The modal outcome of this model, by far, is the Dems keeping the Senate, and even gaining a seat, up to 51-49.
But Dems ending up with more than that is quite a rare outcome of this model.
...And the model overestimated Dems by just a little in the last two cycles... so it's gonna be a nail-biter 😬️
## Appendices
### Setting the Prior Parameters
A Beta distribution is defined by two parameters, $a$ and $b$.

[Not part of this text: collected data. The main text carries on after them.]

(* ===== verification/Xcm.v ===== *)
(** * Cross-consensus configuration

    [runtime/src/configs/xcm_config.rs] and the delivery and origin settings of
    [runtime/src/configs/mod.rs]: which messages pass the barrier, which account and origin a
    location acts as, where messages are sent.  The file composes the SDK's building blocks at
    the level of types; here each composition is a value of a type of expressions whose leaves
    are the SDK's blocks, and what the blocks do is a class of operations with their documented
    behaviour. *)

From S2P Require Import Prelude Types Weights Runtime.
Local Open Scope N_scope.

Module Xcm.

(** ** Locations and messages *)

Inductive BodyId : Set :=
| Executive
| Defense
| OtherBody (tag : N).

Inductive BodyPart : Set :=
| Voice
| OtherPart (tag : N).

Inductive Junction : Set :=
| Parachain (id : N)
| AccountId32 (network : option N) (id : N)
| Plurality (id : BodyId) (part : BodyPart)
| OtherJunction (tag : N).

#[export] Instance BodyId_eq_dec : EqDecision BodyId.
Proof. solve_decision. Defined.
#[export] Instance BodyPart_eq_dec : EqDecision BodyPart.
Proof. solve_decision. Defined.
#[export] Instance Junction_eq_dec : EqDecision Junction.
Proof. solve_decision. Defined.

Record Location : Set := {
  parents : N;
  interior : list Junction;
}.

#[export] Instance Location_eq_dec : EqDecision Location.
Proof. solve_decision. Defined.

(** [Location::parent()]. *)
Definition parent : Location := {| parents := 1; interior := [] |}.

(** [Location::here()], the chain itself. *)
Definition here : Location := {| parents := 0; interior := [] |}.

(** Instructions, as far as the configured blocks tell them apart. *)
Inductive Instruction : Set :=
| WithdrawAsset
| ReserveAssetDeposited
| ReceiveTeleportedAsset
| ClaimAsset
(** Payment for the execution up to a weight limit, [None] for an unlimited one, and without
    one. *)
| BuyExecution (weight_limit : option (N * N))
| PayFees
(** With an unlimited weight. *)
| UnpaidExecution
(** With a weight limit. *)
| UnpaidExecutionUpTo (ref_time proof_size : N)
| DescendOrigin (into : list Junction)
| InitiateReserveWithdraw (reserve : Location)
| DepositReserveAsset (dest : Location)
| TransferReserveAsset (dest : Location)
| WithNested (program : list Instruction)
| SetTopic (topic : N)
| OtherInstruction (tag : N).

(** The kind of local origin a [Transact] asks for. *)
Inductive OriginKind : Set :=
| Native
| SovereignAccount
| Superuser
| Kind_Xcm.

(** The local origins that XCM can produce. *)
Inductive XcmOrigin : Set :=
| Origin_Root
| Origin_Signed (who : N)
| Origin_Relay
| Origin_SiblingPara (id : N)
| Origin_Xcm (location : Location).

#[export] Instance XcmOrigin_eq_dec : EqDecision XcmOrigin.
Proof. solve_decision. Defined.

(** ** Compositions *)

Inductive LocationFilter : Set :=
| Everything
| Nothing
| ParentOrParentsExecutivePlurality.

(** [Contains::contains]; the last one is the runtime's own. *)
Definition contains (f : LocationFilter) (location : Location) : bool :=
  match f with
  | Everything => true
  | Nothing => false
  | ParentOrParentsExecutivePlurality =>
      match parents location, interior location with
      | 1, [] => true
      | 1, [Plurality Executive _] => true
      | _, _ => false
      end
  end.

Inductive DenyExpr : Set :=
| DenyReserveTransferToRelayChain
| DenyRecursively (d : DenyExpr).

Inductive BarrierExpr : Set :=
| TakeWeightCredit
| AllowTopLevelPaidExecutionFrom (f : LocationFilter)
| AllowExplicitUnpaidExecutionFrom (f : LocationFilter)
| WithComputedOrigin (inner : BarrierExpr) (local_universal : list Junction) (max_prefixes : N)
| DenyThenTry (deny : DenyExpr) (allow : BarrierExpr)
| TrailingSetTopicAsId (inner : BarrierExpr)
| BarrierTuple (bs : list BarrierExpr).

Inductive ConvertLocationExpr : Set :=
| ParentIsPreset
| SiblingParachainConvertsVia
| AccountId32Aliases (network : option N)
| ConvertLocationTuple (cs : list ConvertLocationExpr).

Inductive ConvertOriginExpr : Set :=
| SovereignSignedViaLocation (via : ConvertLocationExpr)
| RelayChainAsNative (origin : XcmOrigin)
| SiblingParachainAsNative
| SignedAccountId32AsNative (network : option N)
| XcmPassthrough
| ConvertOriginTuple (cs : list ConvertOriginExpr).

(** Whose assets are trusted to stand in reserve where the message comes from. *)
Inductive ReserveExpr : Set :=
| NativeAsset.

(** The location that a local origin sends messages from. *)
Inductive OriginToLocationExpr : Set :=
| SignedToAccountId32 (network : option N).

(** Which local origins may send or execute messages, and from which location. *)
Inductive EnsureXcmExpr : Set :=
| EnsureXcmOrigin (conversion : OriginToLocationExpr).

(** [FungibleAdapter<Balances, IsConcrete<Asset>, Accounts, ..>] without teleport checking: the
    asset that stands for the native currency, and whose account holds it. *)
Record FungibleAdapter : Set := {
  IsConcrete : Location;
  adapter_accounts : ConvertLocationExpr;
}.

(** [FixedWeightBounds<Unit, _, Max>]. *)
Record FixedWeightBounds {W : Weights} : Type := {
  UnitWeight : Weight;
  MaxWeighed : N;
}.

Inductive RouterExpr : Set :=
| ParentAsUmp
| XcmpQueueRouter
| WithUniqueTopic (inner : RouterExpr)
| RouterTuple (rs : list RouterExpr).

(** The origins that a privileged call may come from. *)
Inductive EnsureExpr : Set :=
| EnsureRoot
| EnsureXcm_IsVoiceOfBody (prefix : Location) (body : BodyId)
| EitherOfDiverse (a b : EnsureExpr).

(** ** The configuration *)

Definition RelayLocation : Location := parent.
Definition RelayNetwork : option N := None.
Definition RelayChainOrigin : XcmOrigin := Origin_Relay.

Definition LocationToAccountId : ConvertLocationExpr :=
  ConvertLocationTuple [
    ParentIsPreset;
    SiblingParachainConvertsVia;
    AccountId32Aliases RelayNetwork].

Definition LocalAssetTransactor : FungibleAdapter := {|
  IsConcrete := RelayLocation; adapter_accounts := LocationToAccountId |}.

Definition XcmOriginToTransactDispatchOrigin : ConvertOriginExpr :=
  ConvertOriginTuple [
    SovereignSignedViaLocation LocationToAccountId;
    RelayChainAsNative RelayChainOrigin;
    SiblingParachainAsNative;
    SignedAccountId32AsNative RelayNetwork;
    XcmPassthrough].

(** The chain's own place, from its parachain id. *)
Definition UniversalLocation (parachain_id : N) : list Junction := [Parachain parachain_id].

Definition Barrier (parachain_id : N) : BarrierExpr :=
  TrailingSetTopicAsId
    (DenyThenTry
       (DenyRecursively DenyReserveTransferToRelayChain)
       (BarrierTuple [
          TakeWeightCredit;
          WithComputedOrigin
            (BarrierTuple [
               AllowTopLevelPaidExecutionFrom Everything;
               AllowExplicitUnpaidExecutionFrom ParentOrParentsExecutivePlurality])
            (UniversalLocation parachain_id)
            8])).

Definition XcmRouter : RouterExpr :=
  WithUniqueTopic (RouterTuple [ParentAsUmp; XcmpQueueRouter]).

Definition LocalOriginToLocation : OriginToLocationExpr := SignedToAccountId32 RelayNetwork.

Definition StakingAdminBodyId : BodyId := Defense.

Definition CollatorSelectionUpdateOrigin : EnsureExpr :=
  EitherOfDiverse EnsureRoot (EnsureXcm_IsVoiceOfBody RelayLocation StakingAdminBodyId).

Definition MaxInstructions : N := 100.
Definition MaxAssetsIntoHolding : N := 64.

Section weigher.
Context {W : Weights}.

Definition UnitWeightCost : Weight := from_parts 1000000000 (64 * 1024).

(** The weigher of the executor and of the XCM pallet. *)
Definition Weigher : FixedWeightBounds :=
  {| UnitWeight := UnitWeightCost; MaxWeighed := MaxInstructions |}.
End weigher.

(** [XcmConfig], the settings of the executor that bear on what messages may do; [None] stands
    for the unit type, which recognises nothing. *)
Record ExecutorConfig {W : Weights} : Type := {
  AssetTransactor : FungibleAdapter;
  XcmSender : RouterExpr;
  OriginConverter : ConvertOriginExpr;
  IsReserve : ReserveExpr;
  IsTeleporter : option ReserveExpr;
  config_UniversalLocation : list Junction;
  config_Barrier : BarrierExpr;
  config_Weigher : FixedWeightBounds;
  Trader_asset : Location;
  config_MaxAssetsIntoHolding : N;
  UniversalAliases : LocationFilter;
  SafeCallFilter : LocationFilter;
  Aliasers : LocationFilter;
}.

Definition XcmConfig {W : Weights} (parachain_id : N) : ExecutorConfig := {|
  AssetTransactor := LocalAssetTransactor;
  XcmSender := XcmRouter;
  OriginConverter := XcmOriginToTransactDispatchOrigin;
  IsReserve := NativeAsset;
  IsTeleporter := None;
  config_UniversalLocation := UniversalLocation parachain_id;
  config_Barrier := Barrier parachain_id;
  config_Weigher := Weigher;
  Trader_asset := RelayLocation;
  config_MaxAssetsIntoHolding := MaxAssetsIntoHolding;
  UniversalAliases := Nothing;
  SafeCallFilter := Everything;
  Aliasers := Nothing;
|}.

(** The settings of the XCM pallet: who may use its calls, and what it shares with the
    executor. *)
Record PalletXcmConfig {W : Weights} : Type := {
  SendXcmOrigin : EnsureXcmExpr;
  pallet_XcmRouter : RouterExpr;
  ExecuteXcmOrigin : EnsureXcmExpr;
  XcmExecuteFilter : LocationFilter;
  XcmExecutor_config : ExecutorConfig;
  XcmTeleportFilter : LocationFilter;
  XcmReserveTransferFilter : LocationFilter;
  pallet_Weigher : FixedWeightBounds;
  pallet_UniversalLocation : list Junction;
  VERSION_DISCOVERY_QUEUE_SIZE : N;
  SovereignAccountOf : ConvertLocationExpr;
  MaxLockers : N;
  AdminOrigin : EnsureExpr;
  MaxRemoteLockConsumers : N;
}.

Definition pallet_xcm_Config {W : Weights} (parachain_id : N) : PalletXcmConfig := {|
  SendXcmOrigin := EnsureXcmOrigin LocalOriginToLocation;
  pallet_XcmRouter := XcmRouter;
  ExecuteXcmOrigin := EnsureXcmOrigin LocalOriginToLocation;
  XcmExecuteFilter := Nothing;
  XcmExecutor_config := XcmConfig parachain_id;
  XcmTeleportFilter := Everything;
  XcmReserveTransferFilter := Nothing;
  pallet_Weigher := Weigher;
  pallet_UniversalLocation := UniversalLocation parachain_id;
  VERSION_DISCOVERY_QUEUE_SIZE := 100;
  SovereignAccountOf := LocationToAccountId;
  MaxLockers := 8;
  AdminOrigin := EnsureRoot;
  MaxRemoteLockConsumers := 0;
|}.

(** ** The SDK's blocks *)

Section meaning.

(** What [DenyReserveTransferToRelayChain] looks for in an instruction. *)
Definition reserve_transfer_to_relay (i : Instruction) : bool :=
  match i with
  | InitiateReserveWithdraw l | DepositReserveAsset l | TransferReserveAsset l =>
      bool_decide (l = parent)
  | _ => false
  end.

(** The same at any depth of nested programs. *)
Fixpoint nested_reserve_transfer (i : Instruction) : bool :=
  match i with
  | WithNested program => existsb nested_reserve_transfer program
  | _ => reserve_transfer_to_relay i
  end.

Definition denies (d : DenyExpr) (message : list Instruction) : bool :=
  match d with
  | DenyReserveTransferToRelayChain => existsb reserve_transfer_to_relay message
  | DenyRecursively DenyReserveTransferToRelayChain => existsb nested_reserve_transfer message
  | DenyRecursively (DenyRecursively _) => existsb nested_reserve_transfer message
  end.

(** An instruction without a nested program, of which a barrier checks a bounded depth. *)
Definition is_flat (i : Instruction) : bool :=
  match i with WithNested _ => false | _ => true end.

(** An instruction whose weight is a unit: not one with a program or a call inside. *)
Definition is_plain (i : Instruction) : bool :=
  match i with WithNested _ | OtherInstruction _ => false | _ => true end.

(** The instructions that put assets into the holding register, from which execution is
    paid. *)
Definition fills_holding (i : Instruction) : bool :=
  match i with
  | WithdrawAsset | ReserveAssetDeposited | ReceiveTeleportedAsset | ClaimAsset => true
  | _ => false
  end.

(** The instructions that pay for an execution of weight [w], as far as their limit goes. *)
Definition buys {W : Weights} (w : Weight) (i : Instruction) : bool :=
  match i with
  | BuyExecution None | PayFees => true
  | BuyExecution (Some (time, proof)) => (ref_time w <=? time) && (proof_size w <=? proof)
  | _ => false
  end.

(** A message that starts by putting assets into holding and pays from them for its weight. *)
Definition pays {W : Weights} (w : Weight) (message : list Instruction) : bool :=
  match message with
  | first :: rest => fills_holding first && existsb (buys w) rest
  | [] => false
  end.

(** The message without the topic it ends with. *)
Definition strip_topic (message : list Instruction) : list Instruction :=
  match last message with
  | Some (SetTopic _) => take (length message - 1) message
  | _ => message
  end.

(** A location from the point of view of its interior. *)
Definition descend (l : Location) (into : list Junction) : Location :=
  {| parents := parents l; interior := interior l ++ into |}.
End meaning.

The mean and variance of a Beta distribution are given by
$$
\mu = \dfrac{a}{a + b}
$$
and
$$
\sigma^2 = \dfrac{ab}{(a + b)^2 (a + b + 1)}
$$
respectively.
So we can use *the method of moments* to set $a$ and $b$ for our Beta prior over $\delta_i$ by taking the election returns from the last $N$ (say 3) Senate elections in state $i$ and setting $\mu$ equal to their mean and $\sigma^2$ equal to their variance, then solving for $a$ and $b$ using the equations above.
### Omitted cases
To avoid dealing with wrinkles in just what Democratic two party voteshare means in elections where there's multiple Democrats, I omit races in California, Louisiana, and the 2020 Georgia special.